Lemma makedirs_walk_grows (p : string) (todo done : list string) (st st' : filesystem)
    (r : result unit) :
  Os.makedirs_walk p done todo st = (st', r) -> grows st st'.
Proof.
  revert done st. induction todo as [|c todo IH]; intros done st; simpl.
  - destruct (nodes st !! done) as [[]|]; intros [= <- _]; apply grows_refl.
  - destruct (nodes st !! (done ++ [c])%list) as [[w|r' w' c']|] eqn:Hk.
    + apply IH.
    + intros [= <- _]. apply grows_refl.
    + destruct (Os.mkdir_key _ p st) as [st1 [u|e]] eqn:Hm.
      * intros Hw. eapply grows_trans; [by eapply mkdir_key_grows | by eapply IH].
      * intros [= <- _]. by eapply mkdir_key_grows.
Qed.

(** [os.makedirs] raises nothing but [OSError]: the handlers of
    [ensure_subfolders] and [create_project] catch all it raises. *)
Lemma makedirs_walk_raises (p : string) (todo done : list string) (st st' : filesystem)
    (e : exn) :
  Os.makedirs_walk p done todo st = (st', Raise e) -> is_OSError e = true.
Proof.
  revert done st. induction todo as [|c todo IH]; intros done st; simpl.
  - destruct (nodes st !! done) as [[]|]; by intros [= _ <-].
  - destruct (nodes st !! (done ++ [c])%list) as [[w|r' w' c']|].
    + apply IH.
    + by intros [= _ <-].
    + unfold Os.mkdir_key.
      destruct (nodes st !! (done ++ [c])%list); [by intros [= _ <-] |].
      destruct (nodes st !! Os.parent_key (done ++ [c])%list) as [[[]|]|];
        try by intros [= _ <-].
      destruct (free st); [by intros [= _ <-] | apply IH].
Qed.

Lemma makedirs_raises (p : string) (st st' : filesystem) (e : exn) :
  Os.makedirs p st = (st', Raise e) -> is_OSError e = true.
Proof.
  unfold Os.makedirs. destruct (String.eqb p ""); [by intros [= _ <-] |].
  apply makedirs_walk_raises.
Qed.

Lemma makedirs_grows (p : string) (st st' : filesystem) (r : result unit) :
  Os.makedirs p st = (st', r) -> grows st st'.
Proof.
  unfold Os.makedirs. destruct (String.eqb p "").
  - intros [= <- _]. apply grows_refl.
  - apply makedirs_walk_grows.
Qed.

## Task goal
Those lines above that contain the string "unfold" should be returned.

## Task answer
    + unfold Os.mkdir_key.
  unfold Os.makedirs. destruct (String.eqb p ""); [by intros [= _ <-] |].
  unfold Os.makedirs. destruct (String.eqb p "").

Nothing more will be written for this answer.